• [Input records]:
= = =
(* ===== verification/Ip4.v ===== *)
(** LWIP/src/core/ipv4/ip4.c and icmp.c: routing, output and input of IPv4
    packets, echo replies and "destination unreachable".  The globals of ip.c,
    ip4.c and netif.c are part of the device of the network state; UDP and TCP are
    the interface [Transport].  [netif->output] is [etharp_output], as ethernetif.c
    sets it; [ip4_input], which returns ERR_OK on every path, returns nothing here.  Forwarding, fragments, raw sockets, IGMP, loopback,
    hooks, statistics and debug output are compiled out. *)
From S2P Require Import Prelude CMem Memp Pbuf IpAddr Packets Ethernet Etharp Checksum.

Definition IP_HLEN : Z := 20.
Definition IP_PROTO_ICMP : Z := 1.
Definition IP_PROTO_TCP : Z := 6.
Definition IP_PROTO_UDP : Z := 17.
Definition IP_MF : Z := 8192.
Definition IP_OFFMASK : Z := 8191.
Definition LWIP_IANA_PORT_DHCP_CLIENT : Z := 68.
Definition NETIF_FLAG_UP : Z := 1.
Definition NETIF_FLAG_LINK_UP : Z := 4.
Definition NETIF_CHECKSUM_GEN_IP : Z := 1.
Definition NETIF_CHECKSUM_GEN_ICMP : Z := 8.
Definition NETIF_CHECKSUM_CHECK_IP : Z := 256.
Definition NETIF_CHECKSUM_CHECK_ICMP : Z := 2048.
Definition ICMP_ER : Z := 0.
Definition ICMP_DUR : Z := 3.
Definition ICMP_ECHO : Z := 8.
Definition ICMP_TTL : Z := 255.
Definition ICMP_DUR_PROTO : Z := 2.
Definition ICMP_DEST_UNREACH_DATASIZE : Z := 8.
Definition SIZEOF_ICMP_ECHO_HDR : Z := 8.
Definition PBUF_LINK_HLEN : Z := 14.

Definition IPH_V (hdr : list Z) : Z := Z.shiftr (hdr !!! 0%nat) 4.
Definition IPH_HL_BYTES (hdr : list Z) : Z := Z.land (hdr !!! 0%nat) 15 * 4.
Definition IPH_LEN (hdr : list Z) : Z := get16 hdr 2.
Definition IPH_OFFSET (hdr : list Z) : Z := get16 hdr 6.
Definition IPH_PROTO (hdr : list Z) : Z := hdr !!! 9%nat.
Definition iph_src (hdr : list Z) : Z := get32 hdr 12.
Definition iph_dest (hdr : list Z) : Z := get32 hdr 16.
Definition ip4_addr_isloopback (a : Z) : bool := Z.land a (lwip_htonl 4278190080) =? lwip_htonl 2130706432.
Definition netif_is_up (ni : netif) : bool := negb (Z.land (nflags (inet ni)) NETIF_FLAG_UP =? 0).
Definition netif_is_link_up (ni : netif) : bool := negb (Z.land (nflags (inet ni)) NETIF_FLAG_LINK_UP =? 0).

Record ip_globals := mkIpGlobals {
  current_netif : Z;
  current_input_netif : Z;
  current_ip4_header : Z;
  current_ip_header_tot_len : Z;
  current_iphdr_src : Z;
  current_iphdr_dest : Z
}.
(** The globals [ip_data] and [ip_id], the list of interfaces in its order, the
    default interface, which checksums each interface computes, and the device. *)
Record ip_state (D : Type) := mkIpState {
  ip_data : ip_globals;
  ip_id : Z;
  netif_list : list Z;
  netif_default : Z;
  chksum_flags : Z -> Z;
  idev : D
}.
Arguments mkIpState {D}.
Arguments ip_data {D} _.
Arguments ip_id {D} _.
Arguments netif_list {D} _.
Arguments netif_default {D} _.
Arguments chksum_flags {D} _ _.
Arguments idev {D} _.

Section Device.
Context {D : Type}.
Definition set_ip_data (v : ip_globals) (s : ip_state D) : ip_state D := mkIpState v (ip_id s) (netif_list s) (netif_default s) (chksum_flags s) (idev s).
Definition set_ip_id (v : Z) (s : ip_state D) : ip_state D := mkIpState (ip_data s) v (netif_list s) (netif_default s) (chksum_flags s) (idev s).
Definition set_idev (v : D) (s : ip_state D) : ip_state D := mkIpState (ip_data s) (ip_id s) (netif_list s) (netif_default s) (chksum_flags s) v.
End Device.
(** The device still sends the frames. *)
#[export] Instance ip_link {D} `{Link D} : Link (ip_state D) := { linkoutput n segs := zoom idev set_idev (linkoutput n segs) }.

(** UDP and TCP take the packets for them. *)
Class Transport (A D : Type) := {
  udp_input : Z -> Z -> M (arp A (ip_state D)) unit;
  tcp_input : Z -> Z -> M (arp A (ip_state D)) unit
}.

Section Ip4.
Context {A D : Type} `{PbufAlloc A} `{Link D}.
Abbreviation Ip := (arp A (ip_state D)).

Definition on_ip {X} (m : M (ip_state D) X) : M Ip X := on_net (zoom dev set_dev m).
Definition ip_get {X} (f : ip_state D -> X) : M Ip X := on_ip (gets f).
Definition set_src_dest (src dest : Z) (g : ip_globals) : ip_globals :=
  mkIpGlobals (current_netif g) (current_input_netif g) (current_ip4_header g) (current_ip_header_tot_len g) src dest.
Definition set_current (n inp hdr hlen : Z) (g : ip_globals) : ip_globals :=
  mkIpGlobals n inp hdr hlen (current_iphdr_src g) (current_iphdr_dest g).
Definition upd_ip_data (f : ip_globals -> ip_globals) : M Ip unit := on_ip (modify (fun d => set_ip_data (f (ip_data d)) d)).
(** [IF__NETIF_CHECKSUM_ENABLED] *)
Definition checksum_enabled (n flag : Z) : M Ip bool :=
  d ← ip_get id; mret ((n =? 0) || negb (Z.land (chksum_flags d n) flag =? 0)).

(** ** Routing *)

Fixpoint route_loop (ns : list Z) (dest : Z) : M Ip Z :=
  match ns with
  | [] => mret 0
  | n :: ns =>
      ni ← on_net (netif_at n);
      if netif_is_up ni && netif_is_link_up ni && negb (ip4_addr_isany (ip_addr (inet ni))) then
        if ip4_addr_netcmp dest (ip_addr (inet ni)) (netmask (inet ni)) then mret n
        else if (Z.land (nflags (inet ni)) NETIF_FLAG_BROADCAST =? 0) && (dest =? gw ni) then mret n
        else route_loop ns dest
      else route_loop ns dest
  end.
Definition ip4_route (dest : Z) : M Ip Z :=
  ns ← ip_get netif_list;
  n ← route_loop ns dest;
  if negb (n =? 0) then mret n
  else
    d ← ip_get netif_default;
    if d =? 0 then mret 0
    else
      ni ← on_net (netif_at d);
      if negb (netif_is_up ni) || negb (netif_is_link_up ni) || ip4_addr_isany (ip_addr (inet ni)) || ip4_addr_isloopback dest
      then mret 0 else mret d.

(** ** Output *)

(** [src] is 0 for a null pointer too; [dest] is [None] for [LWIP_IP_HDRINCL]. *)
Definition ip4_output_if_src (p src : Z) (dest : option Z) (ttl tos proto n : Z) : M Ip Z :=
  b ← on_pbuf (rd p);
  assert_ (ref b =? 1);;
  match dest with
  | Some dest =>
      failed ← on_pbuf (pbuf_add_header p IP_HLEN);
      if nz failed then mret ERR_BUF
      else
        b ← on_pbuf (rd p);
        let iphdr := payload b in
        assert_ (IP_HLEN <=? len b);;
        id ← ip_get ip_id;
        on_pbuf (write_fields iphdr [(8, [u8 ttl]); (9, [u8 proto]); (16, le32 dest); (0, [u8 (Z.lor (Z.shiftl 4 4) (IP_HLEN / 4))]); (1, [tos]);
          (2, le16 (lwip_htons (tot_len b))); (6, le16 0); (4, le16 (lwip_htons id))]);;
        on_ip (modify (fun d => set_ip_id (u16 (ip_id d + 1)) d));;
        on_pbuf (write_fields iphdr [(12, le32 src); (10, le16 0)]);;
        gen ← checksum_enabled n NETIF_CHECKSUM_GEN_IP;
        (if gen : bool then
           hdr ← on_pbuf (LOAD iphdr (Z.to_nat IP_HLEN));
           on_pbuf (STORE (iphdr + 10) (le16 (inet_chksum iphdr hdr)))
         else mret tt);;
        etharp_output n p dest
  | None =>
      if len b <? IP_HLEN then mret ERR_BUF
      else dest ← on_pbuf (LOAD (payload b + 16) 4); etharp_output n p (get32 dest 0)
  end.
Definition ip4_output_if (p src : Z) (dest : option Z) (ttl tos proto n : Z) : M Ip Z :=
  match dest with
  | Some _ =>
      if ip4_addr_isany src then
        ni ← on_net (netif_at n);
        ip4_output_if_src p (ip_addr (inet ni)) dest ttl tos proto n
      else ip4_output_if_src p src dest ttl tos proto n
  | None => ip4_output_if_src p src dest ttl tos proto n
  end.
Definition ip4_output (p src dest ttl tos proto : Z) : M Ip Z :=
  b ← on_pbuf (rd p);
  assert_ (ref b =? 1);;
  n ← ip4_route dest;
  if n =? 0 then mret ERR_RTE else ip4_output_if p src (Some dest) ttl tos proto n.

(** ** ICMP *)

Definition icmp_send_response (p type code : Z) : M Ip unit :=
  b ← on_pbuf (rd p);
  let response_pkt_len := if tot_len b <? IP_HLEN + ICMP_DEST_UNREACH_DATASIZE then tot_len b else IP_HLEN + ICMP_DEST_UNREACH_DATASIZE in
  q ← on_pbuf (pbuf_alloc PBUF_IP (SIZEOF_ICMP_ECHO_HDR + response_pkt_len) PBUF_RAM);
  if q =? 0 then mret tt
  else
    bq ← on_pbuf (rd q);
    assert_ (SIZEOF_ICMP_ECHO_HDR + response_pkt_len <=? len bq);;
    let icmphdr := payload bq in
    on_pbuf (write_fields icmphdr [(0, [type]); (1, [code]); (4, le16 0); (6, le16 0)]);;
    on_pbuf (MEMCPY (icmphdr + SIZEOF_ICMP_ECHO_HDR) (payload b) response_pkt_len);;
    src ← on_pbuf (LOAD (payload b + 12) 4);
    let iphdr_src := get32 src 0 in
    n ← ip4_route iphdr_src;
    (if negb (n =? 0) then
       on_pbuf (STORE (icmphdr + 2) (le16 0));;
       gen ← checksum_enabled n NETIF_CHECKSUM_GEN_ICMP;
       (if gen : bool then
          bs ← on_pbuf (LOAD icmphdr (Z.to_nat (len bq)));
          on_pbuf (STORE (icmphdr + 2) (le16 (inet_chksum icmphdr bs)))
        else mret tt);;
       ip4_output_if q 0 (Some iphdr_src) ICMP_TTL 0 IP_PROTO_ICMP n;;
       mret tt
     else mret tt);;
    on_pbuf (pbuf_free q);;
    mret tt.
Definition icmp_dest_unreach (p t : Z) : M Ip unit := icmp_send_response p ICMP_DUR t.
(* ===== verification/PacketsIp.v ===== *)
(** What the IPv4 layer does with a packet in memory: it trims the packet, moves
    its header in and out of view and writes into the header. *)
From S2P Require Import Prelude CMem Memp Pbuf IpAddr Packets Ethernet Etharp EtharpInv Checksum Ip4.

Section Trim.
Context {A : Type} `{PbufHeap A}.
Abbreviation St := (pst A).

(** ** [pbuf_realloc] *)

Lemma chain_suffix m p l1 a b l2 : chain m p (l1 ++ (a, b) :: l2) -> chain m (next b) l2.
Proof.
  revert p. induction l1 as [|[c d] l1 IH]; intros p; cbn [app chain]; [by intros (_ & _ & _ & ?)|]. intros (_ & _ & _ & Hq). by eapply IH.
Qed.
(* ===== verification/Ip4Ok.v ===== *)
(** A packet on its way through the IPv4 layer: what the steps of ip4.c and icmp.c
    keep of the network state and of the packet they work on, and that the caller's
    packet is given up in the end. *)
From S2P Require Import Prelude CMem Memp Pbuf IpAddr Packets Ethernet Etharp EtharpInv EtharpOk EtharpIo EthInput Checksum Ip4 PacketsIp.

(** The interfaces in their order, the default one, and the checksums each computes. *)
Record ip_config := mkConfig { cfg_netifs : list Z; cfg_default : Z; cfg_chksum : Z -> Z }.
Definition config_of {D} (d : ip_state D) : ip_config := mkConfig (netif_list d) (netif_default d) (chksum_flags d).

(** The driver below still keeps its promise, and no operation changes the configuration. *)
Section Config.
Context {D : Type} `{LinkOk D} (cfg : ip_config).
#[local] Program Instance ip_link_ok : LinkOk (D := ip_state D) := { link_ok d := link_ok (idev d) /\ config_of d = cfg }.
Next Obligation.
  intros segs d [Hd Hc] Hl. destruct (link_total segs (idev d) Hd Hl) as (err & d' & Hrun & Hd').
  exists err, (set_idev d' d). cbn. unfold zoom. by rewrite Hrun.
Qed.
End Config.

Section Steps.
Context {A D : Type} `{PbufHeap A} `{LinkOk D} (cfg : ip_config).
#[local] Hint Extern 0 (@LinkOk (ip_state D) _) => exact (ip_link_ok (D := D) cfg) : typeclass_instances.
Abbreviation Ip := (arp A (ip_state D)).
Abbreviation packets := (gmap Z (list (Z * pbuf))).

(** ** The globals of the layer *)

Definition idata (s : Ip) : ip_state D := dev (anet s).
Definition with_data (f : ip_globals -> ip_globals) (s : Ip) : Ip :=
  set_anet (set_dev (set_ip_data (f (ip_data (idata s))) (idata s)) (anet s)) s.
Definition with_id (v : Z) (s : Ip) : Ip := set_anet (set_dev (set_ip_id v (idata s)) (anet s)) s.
= = =
• [What this task involves]:
Quote exactly the stretch of lines above that starts at the first one and ends at the line with "Definition IPH_OFFSET (hdr", and nothing beyond it.

• [Answer box]:
(* ===== verification/Ip4.v ===== *)
(** LWIP/src/core/ipv4/ip4.c and icmp.c: routing, output and input of IPv4
    packets, echo replies and "destination unreachable".  The globals of ip.c,
    ip4.c and netif.c are part of the device of the network state; UDP and TCP are
    the interface [Transport].  [netif->output] is [etharp_output], as ethernetif.c
    sets it; [ip4_input], which returns ERR_OK on every path, returns nothing here.  Forwarding, fragments, raw sockets, IGMP, loopback,
    hooks, statistics and debug output are compiled out. *)
From S2P Require Import Prelude CMem Memp Pbuf IpAddr Packets Ethernet Etharp Checksum.

Definition IP_HLEN : Z := 20.
Definition IP_PROTO_ICMP : Z := 1.
Definition IP_PROTO_TCP : Z := 6.
Definition IP_PROTO_UDP : Z := 17.
Definition IP_MF : Z := 8192.
Definition IP_OFFMASK : Z := 8191.
Definition LWIP_IANA_PORT_DHCP_CLIENT : Z := 68.
Definition NETIF_FLAG_UP : Z := 1.
Definition NETIF_FLAG_LINK_UP : Z := 4.
Definition NETIF_CHECKSUM_GEN_IP : Z := 1.
Definition NETIF_CHECKSUM_GEN_ICMP : Z := 8.
Definition NETIF_CHECKSUM_CHECK_IP : Z := 256.
Definition NETIF_CHECKSUM_CHECK_ICMP : Z := 2048.
Definition ICMP_ER : Z := 0.
Definition ICMP_DUR : Z := 3.
Definition ICMP_ECHO : Z := 8.
Definition ICMP_TTL : Z := 255.
Definition ICMP_DUR_PROTO : Z := 2.
Definition ICMP_DEST_UNREACH_DATASIZE : Z := 8.
Definition SIZEOF_ICMP_ECHO_HDR : Z := 8.
Definition PBUF_LINK_HLEN : Z := 14.

Definition IPH_V (hdr : list Z) : Z := Z.shiftr (hdr !!! 0%nat) 4.
Definition IPH_HL_BYTES (hdr : list Z) : Z := Z.land (hdr !!! 0%nat) 15 * 4.
Definition IPH_LEN (hdr : list Z) : Z := get16 hdr 2.
Definition IPH_OFFSET (hdr : list Z) : Z := get16 hdr 6.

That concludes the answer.